**Requirement:** Your answer must hold only the lines below from the line containing "if IsSpent c then Panic" through the line containing "if IsSpent coin then Panic", each reproduced exactly.
*** Task inputs
(* ===== verification/Coins.v ===== *)
(** * The UTXO set (package utxo)

    coin.go and coinkey.go (a coin and its stored form), coindb.go (the coins in
    the database), lrucache.go (the process-wide cache over the database) and
    coinsmap.go (the changes of one block or transaction over the cache).

    The database is a map from byte keys to byte values, the view that the
    wrapper of package db gives of LevelDB; a failing disk is not represented.
    The LRU cache of the golang-lru package is a parameter ([LruCache]) with its
    documented behaviour ([LruLaws]): it may forget any entry when a new one
    comes in.  The order in which Go iterates over a map is a parameter too. *)
From S2P Require Import Prelude Errors Wire ScriptNum Opcodes Script ScriptFacts Tx TxFacts Crypto Compress.

(** ** Coins *)
Record Coin := mkCoin {
  coin_txOut : TxOut;
  coin_height : Z;
  coin_isCoinBase : bool;
  coin_dirty : bool;
  coin_fresh : bool;
  coin_isMempoolCoin : bool }.

Definition Coin_IsSpendable (c : Coin) : bool := TxOut_IsSpendable (coin_txOut c).
Definition IsSpent (c : Coin) : bool := TxOut_IsNull (coin_txOut c).
Definition Clear (c : Coin) : Coin :=
  mkCoin (SetNull (coin_txOut c)) 0 false (coin_dirty c) (coin_fresh c) (coin_isMempoolCoin c).
Definition set_dirty (b : bool) (c : Coin) : Coin :=
  mkCoin (coin_txOut c) (coin_height c) (coin_isCoinBase c) b (coin_fresh c) (coin_isMempoolCoin c).
Definition set_fresh (b : bool) (c : Coin) : Coin :=
  mkCoin (coin_txOut c) (coin_height c) (coin_isCoinBase c) (coin_dirty c) b (coin_isMempoolCoin c).
(** The copy of a coin without a script has the zero output. *)
Definition DeepCopy (c : Coin) : Coin :=
  mkCoin (match scriptPubKey (coin_txOut c) with
          | Some s => NewTxOut (value (coin_txOut c)) (Some (NewScriptRaw (data s)))
          | None => mkTxOut 0 None
          end)
    (coin_height c) (coin_isCoinBase c) (coin_dirty c) (coin_fresh c) (coin_isMempoolCoin c).

Definition NewFreshCoin (out : TxOut) (height : Z) (isCoinBase : bool) : Coin :=
  mkCoin out height isCoinBase false true false.
Definition NewMempoolCoin (out : TxOut) : Coin := mkCoin out 0 false false true true.
Definition NewEmptyCoin : Coin := mkCoin (NewTxOut 0 None) 0 false false false false.
Definition NewFreshEmptyCoin : Coin := mkCoin (NewTxOut 0 None) 0 false false true false.

(** What is in the database. *)
Abbreviation DB := (gmap bytes bytes).

Section Store.
Context `{Secp256k1}.

Definition Coin_Serialize (c : Coin) : res werr bytes :=
  if IsSpent c then Err AlreadySpent
  else
    let bit := if coin_isCoinBase c then 1 else 0 in
    let heightAndIsCoinBase := i32 (coin_height c .<< 1) .| bit in
    h ← WriteVarLenInt (u64 heightAndIsCoinBase);
    o ← TxoutCompressor_Serialize (coin_txOut c);
    Ok (h ++ o).
(** Into the coin [c]. *)
Definition Coin_Unserialize (c : Coin) : rd werr Coin :=
  hicb ← ReadVarLenInt;
  let heightAndIsCoinBase := i32 hicb in
  let cb := if heightAndIsCoinBase .& 1 =? 1 then true else coin_isCoinBase c in
  o ← TxoutCompressor_Unserialize (coin_txOut c);
  mret (mkCoin o (heightAndIsCoinBase .>> 1) cb (coin_dirty c) (coin_fresh c) (coin_isMempoolCoin c)).

(** ** The database *)
Definition DbCoin : Z := 67.
Definition DbBestBlock : Z := 66.
Definition CoinKey_Serialize (op : OutPoint) : res werr bytes :=
  o ← OutPoint_Serialize op; Ok (DbCoin :: o).

(** [Ok None] is leveldb.ErrNotFound. *)
Definition CoinsDB_GetCoin (db : DB) (op : OutPoint) : res werr (option Coin) :=
  match CoinKey_Serialize op with
  | Ok key =>
      match db !! key with
      | None => Ok None
      | Some coinBuff => '(coin, _) ← Coin_Unserialize NewEmptyCoin coinBuff; Ok (Some coin)
      end
  | _ => Panic
  end.
Definition CoinsDB_HaveCoin (db : DB) (op : OutPoint) : bool :=
  match CoinKey_Serialize op with Ok key => bool_decide (is_Some (db !! key)) | _ => false end.
Definition CoinsDB_GetBestBlock (db : DB) : res werr (option bytes) :=
  match db !! [DbBestBlock] with
  | None => Ok None
  | Some v => '(h, _) ← ReadFull 32 v; Ok (Some h)
  end.

(** The loop of BatchWrite: the batch is applied as a whole at the end. *)
Fixpoint batch_coins (l : list (OutPoint * Coin)) (batch : DB) : res werr DB :=
  match l with
  | [] => Ok batch
  | (k, v) :: l =>
      if coin_dirty v then
        key ← CoinKey_Serialize k;
        if IsSpent v then batch_coins l (delete key batch)
        else coinByte ← Coin_Serialize v; batch_coins l (<[key := coinByte]> batch)
      else batch_coins l batch
  end.
End Store.

(** ** The cache *)
Class LruCache := {
  lru : Type;
  lru_Get : OutPoint -> lru -> option Coin * lru;
  lru_Add : OutPoint -> Coin -> lru -> lru;
  lru_Remove : OutPoint -> lru -> lru;
  lru_Purge : lru -> lru;
  lru_Len : lru -> Z }.

Record CoinsLruCache `{LruCache} := mkCache {
  db : DB;
  hashBlock : bytes;
  cacheCoins : lru;
  dirtyCoins : gmap OutPoint Coin }.

Abbreviation CoinsMap := (gmap OutPoint Coin).

Section Cache.
Context `{Secp256k1} `{LruCache}.
(** Go's iteration order over a map of coins. *)
Context (range : gmap OutPoint Coin -> list (OutPoint * Coin)).

Definition with_lru (st : CoinsLruCache) (c : lru) : CoinsLruCache :=
  mkCache _ (db st) (hashBlock st) c (dirtyCoins st).
Definition with_coin (st : CoinsLruCache) (c : lru) (d : gmap OutPoint Coin) : CoinsLruCache :=
  mkCache _ (db st) (hashBlock st) c d.

Definition GetCoin {E} (st : CoinsLruCache) (op : OutPoint) : res E (option Coin * CoinsLruCache) :=
  match lru_Get op (cacheCoins st) with
  | (Some c, cache) => Ok (Some c, with_lru st cache)
  | (None, cache) =>
      match CoinsDB_GetCoin (db st) op with
      | Ok None => Ok (None, with_lru st cache)
      | Ok (Some coin) =>
          let coin := if IsSpent coin then set_fresh true coin else coin in
          Ok (Some coin, with_lru st (lru_Add op coin cache))
      | _ => Panic
      end
  end.
Definition HaveCoin {E} (st : CoinsLruCache) (op : OutPoint) : res E (bool * CoinsLruCache) :=
  '(coin, st) ← GetCoin st op;
  Ok (match coin with Some c => negb (IsSpent c) | None => false end, st).
(** The second GetCoin is the argument of a log line. *)
Definition RemoveCoins {E} (st : CoinsLruCache) (op : OutPoint) : res E CoinsLruCache :=
  '(coin, st) ← GetCoin st op;
  match coin with
  | None => Ok st
  | Some _ => '(_, st) ← GetCoin (with_lru st (lru_Remove op (cacheCoins st))) op; Ok st
  end.
Definition GetBestBlock {E} (st : CoinsLruCache) : res E (option bytes * CoinsLruCache) :=
  if Hash_IsNull (hashBlock st) then
    match CoinsDB_GetBestBlock (db st) with
    | Ok None => Ok (None, st)
    | Ok (Some h) => Ok (Some h, mkCache _ (db st) h (cacheCoins st) (dirtyCoins st))
    | _ => Panic
    end
  else Ok (Some (hashBlock st), st).

(** One round of the loop of UpdateCoins. *)
Definition update_coin {E} (st : CoinsLruCache) (point : OutPoint) (tempCacheCoin : Coin) : res E CoinsLruCache :=
  if coin_isMempoolCoin tempCacheCoin then Panic
  else if coin_dirty tempCacheCoin || coin_fresh tempCacheCoin then
    match lru_Get point (cacheCoins st) with
    | (None, cache) =>
        if coin_fresh tempCacheCoin then
          let c := set_dirty true tempCacheCoin in
          Ok (with_coin st (lru_Add point c cache) (<[point := c]> (dirtyCoins st)))
        else Panic
    | (Some globalCacheCoin, cache) =>
        if coin_fresh tempCacheCoin && IsSpent globalCacheCoin then Panic
        else if coin_fresh globalCacheCoin && IsSpent tempCacheCoin
        then Ok (with_coin st (lru_Remove point cache) (delete point (dirtyCoins st)))
        else
          let c := set_dirty true tempCacheCoin in
          Ok (with_coin st (lru_Add point c cache) (<[point := c]> (dirtyCoins st)))
    end
  else Ok st.
Fixpoint update_coins {E} (st : CoinsLruCache) (l : list (OutPoint * Coin)) : res E CoinsLruCache :=
  match l with
  | [] => Ok st
  | (point, c) :: l => st ← update_coin st point c; update_coins st l
  end.
(** The map [cm] is emptied; the error is always nil. *)
Definition UpdateCoins {E} (st : CoinsLruCache) (cm : gmap OutPoint Coin) (hash : bytes) : res E CoinsLruCache :=
  st ← update_coins st (range cm);
  Ok (mkCache _ (db st) hash (cacheCoins st) (dirtyCoins st)).

Definition BatchWrite (st : CoinsLruCache) : res werr DB :=
  batch ← batch_coins (range (dirtyCoins st)) (db st);
  Ok (if Hash_IsNull (hashBlock st) then batch else <[ [DbBestBlock] := hashBlock st ]> batch).
Definition Flush {E} (st : CoinsLruCache) : res E CoinsLruCache :=
  if (0 <? Z.of_nat (size (dirtyCoins st))) || negb (Hash_IsNull (hashBlock st)) then
    match BatchWrite st with
    | Ok db => Ok (mkCache _ db (hashBlock st) (lru_Purge (cacheCoins st)) ∅)
    | _ => Panic
    end
  else Ok st.

(** The outputs of a transaction are tried in turn, at most 11000 of them. *)
Fixpoint access_by_txid {E} (n : nat) (st : CoinsLruCache) (h : bytes) (i : Z) : res E (option Coin * CoinsLruCache) :=
  match n with
  | O => Ok (None, st)
  | S n =>
      '(alternate, st) ← GetCoin st (mkOutPoint h i);
      match alternate with
      | Some c => if IsSpent c then access_by_txid n st h (i + 1) else Ok (Some c, st)
      | None => access_by_txid n st h (i + 1)
      end
  end.
Definition AccessByTxID {E} (st : CoinsLruCache) (h : bytes) : res E (option Coin * CoinsLruCache) :=
  access_by_txid (Z.to_nat 11000) st h 0.

(** ** The changes over the cache *)
Definition AccessCoin (cm : CoinsMap) (op : OutPoint) : Coin := default NewEmptyCoin (cm !! op).
(** The coin of an input that is missing is a nil pointer. *)
Definition value_in {E} (cm : CoinsMap) (l : list TxIn) (n : Z) : res E Z :=
  foldl (fun n i => n ← n; c ← deref (cm !! PreviousOutPoint i); Ok (i64 (n + value (coin_txOut c)))) (Ok n) l.
Definition GetValueIn {E} (cm : CoinsMap) (t : Tx) : res E Z :=
  if IsCoinBase t then Ok 0 else value_in cm (ins t) 0.
Definition UnCache (cm : CoinsMap) (op : OutPoint) : CoinsMap := delete op cm.

Definition AddCoin {E} (cm : CoinsMap) (op : OutPoint) (c : Coin) : res E CoinsMap :=
  let c := DeepCopy c in
  if IsSpent c then Panic
  else if negb (Coin_IsSpendable c) then Ok cm
  else Ok (<[op := set_dirty false c]> cm).
Definition SpendCoin {E} (cm : CoinsMap) (op : OutPoint) : res E (option Coin * CoinsMap) :=
  match cm !! op with
  | None => Ok (None, cm)
  | Some coin =>
      if coin_fresh coin then
        if coin_dirty coin then
          if IsSpent coin then Panic
          else let c := Clear coin in Ok (Some c, <[op := c]> cm)
        else Ok (Some coin, delete op cm)
      else let c := Clear (set_dirty true coin) in Ok (Some c, <[op := c]> cm)
  end.
Definition FetchCoin {E} (cm : CoinsMap) (st : CoinsLruCache) (op : OutPoint)
  : res E (option Coin * CoinsMap * CoinsLruCache) :=
  match cm !! op with
  | Some coin => Ok (Some coin, cm, st)
  | None =>
      '(coin, st) ← GetCoin st op;
      match coin with
      | None => Ok (None, cm, st)
      | Some coin =>
          let newCoin := DeepCopy coin in
          if IsSpent newCoin then Panic
          else Ok (Some newCoin, <[op := newCoin]> cm, st)
      end
  end.
Definition SpendGlobalCoin {E} (cm : CoinsMap) (st : CoinsLruCache) (op : OutPoint)
  : res E (option Coin * CoinsMap * CoinsLruCache) :=
  '(coin, cm, st) ← FetchCoin cm st op;
  match coin with
  | None => Ok (None, cm, st)
  | Some coin =>
      let copied := DeepCopy coin in
      '(spent, cm) ← SpendCoin cm op;
      Ok (match spent with Some _ => Some copied | None => None end, cm, st)
  end.
(** Into the cache, leaving the map empty. *)
Definition CoinsMap_Flush {E} (cm : CoinsMap) (st : CoinsLruCache) (hash : bytes)
  : res E (CoinsMap * CoinsLruCache) :=
  st ← UpdateCoins st cm hash; Ok (∅, st).
End Cache.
******
**Output for this task:**
  if IsSpent c then Panic
  else if negb (Coin_IsSpendable c) then Ok cm
  else Ok (<[op := set_dirty false c]> cm).
Definition SpendCoin {E} (cm : CoinsMap) (op : OutPoint) : res E (option Coin * CoinsMap) :=
  match cm !! op with
  | None => Ok (None, cm)
  | Some coin =>
      if coin_fresh coin then
        if coin_dirty coin then
          if IsSpent coin then Panic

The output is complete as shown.